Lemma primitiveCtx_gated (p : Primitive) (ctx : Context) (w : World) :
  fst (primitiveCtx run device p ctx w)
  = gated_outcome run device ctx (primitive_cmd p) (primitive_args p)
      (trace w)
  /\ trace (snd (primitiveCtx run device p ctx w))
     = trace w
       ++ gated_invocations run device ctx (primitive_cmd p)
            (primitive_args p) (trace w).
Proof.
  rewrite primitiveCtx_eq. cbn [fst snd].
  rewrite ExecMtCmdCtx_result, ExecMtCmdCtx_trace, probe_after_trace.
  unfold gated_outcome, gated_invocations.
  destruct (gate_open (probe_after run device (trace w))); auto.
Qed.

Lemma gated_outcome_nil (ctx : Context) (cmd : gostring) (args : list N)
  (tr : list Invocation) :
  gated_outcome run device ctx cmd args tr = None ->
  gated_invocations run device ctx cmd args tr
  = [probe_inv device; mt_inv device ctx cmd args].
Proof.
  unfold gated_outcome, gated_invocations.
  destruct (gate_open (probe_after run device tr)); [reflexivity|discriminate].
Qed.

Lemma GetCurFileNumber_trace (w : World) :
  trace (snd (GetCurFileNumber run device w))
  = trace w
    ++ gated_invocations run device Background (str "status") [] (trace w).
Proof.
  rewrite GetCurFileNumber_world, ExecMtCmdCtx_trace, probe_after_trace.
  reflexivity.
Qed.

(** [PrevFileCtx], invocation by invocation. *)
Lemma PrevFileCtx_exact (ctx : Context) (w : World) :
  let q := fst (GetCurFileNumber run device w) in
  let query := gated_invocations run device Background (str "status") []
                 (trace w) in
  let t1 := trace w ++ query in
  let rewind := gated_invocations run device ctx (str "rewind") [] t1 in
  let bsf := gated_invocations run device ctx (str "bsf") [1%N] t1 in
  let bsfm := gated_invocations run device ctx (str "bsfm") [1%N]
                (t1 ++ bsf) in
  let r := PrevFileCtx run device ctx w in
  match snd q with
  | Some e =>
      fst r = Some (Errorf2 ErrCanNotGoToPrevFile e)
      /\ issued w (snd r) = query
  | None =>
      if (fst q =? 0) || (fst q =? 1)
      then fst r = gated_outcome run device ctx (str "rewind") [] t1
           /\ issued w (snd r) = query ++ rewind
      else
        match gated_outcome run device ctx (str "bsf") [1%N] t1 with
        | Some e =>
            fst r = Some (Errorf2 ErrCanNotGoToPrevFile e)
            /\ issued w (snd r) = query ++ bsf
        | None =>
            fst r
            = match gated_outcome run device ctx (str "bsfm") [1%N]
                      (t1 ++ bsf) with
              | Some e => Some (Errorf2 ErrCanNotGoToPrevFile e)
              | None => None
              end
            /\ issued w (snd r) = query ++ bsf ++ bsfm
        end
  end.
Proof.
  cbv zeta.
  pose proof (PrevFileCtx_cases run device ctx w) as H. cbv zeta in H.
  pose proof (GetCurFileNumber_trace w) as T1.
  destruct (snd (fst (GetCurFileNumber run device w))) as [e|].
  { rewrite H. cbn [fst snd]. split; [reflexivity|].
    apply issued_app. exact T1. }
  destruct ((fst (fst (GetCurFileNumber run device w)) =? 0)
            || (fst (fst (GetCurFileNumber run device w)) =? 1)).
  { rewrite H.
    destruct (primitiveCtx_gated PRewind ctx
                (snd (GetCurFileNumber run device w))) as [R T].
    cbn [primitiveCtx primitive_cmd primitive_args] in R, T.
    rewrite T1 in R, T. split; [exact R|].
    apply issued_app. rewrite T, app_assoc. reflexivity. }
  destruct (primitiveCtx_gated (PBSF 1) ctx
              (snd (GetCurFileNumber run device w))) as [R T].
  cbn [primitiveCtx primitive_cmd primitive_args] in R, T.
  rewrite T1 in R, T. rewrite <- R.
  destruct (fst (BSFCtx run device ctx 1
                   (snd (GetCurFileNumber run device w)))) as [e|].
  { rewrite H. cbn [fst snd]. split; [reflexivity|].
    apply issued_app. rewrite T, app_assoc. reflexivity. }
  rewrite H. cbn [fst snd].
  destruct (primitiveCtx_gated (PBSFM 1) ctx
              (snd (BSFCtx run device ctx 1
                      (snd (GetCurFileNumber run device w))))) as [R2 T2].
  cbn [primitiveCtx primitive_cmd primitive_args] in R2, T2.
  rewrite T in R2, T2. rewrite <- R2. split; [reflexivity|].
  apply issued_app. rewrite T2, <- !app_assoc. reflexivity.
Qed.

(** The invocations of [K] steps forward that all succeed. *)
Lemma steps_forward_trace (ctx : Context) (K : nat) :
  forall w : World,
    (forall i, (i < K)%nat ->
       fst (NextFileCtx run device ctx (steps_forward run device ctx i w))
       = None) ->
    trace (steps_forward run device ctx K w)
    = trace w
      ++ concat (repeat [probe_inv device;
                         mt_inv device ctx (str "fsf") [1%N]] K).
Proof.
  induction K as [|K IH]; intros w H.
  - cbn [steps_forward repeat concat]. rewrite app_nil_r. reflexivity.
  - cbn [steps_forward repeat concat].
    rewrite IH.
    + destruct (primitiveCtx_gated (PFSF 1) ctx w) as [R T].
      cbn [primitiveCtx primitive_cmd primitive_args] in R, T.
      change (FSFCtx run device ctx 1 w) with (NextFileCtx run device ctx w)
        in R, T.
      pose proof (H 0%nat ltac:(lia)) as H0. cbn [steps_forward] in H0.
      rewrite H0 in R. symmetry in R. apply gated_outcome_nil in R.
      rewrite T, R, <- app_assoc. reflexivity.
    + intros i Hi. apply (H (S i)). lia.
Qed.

◆ ◆ ◆ ◆ ◆ ◆ ◆

Work to complete:
After examining the listing, give only the count of lines holding the string "Background".

Written reply:
2